| Exercise directions |
Search the listing for the word "None" and copy every line where it turns up.
───── Given records
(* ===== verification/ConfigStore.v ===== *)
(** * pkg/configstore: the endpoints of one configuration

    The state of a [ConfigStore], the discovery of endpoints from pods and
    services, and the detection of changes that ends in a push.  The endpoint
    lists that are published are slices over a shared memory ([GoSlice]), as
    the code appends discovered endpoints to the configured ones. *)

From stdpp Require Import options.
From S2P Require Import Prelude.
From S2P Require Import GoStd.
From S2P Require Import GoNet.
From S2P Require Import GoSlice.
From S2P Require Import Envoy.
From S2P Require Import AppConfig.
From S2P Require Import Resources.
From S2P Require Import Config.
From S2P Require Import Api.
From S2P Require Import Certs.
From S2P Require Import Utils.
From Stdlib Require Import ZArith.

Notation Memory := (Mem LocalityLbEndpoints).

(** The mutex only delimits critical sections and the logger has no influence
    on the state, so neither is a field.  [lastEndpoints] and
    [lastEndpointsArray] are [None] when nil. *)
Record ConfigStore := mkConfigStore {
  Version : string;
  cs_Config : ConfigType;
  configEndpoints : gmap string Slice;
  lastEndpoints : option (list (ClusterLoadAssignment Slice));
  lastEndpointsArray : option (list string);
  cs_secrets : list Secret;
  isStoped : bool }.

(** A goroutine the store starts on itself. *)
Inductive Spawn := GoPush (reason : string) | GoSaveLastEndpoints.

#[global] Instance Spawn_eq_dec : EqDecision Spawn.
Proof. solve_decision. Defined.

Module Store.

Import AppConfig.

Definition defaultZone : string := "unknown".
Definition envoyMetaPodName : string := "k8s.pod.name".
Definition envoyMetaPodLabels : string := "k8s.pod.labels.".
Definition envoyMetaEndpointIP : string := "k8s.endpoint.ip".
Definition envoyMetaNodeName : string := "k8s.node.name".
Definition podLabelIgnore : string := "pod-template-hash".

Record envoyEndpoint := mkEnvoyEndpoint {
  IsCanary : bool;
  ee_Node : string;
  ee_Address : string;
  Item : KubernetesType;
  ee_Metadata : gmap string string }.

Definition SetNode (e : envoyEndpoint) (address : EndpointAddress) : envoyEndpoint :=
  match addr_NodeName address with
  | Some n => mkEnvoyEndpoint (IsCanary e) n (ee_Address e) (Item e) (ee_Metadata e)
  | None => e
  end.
──────────
| Task response |
    [lastEndpointsArray] are [None] when nil. *)
  | None => e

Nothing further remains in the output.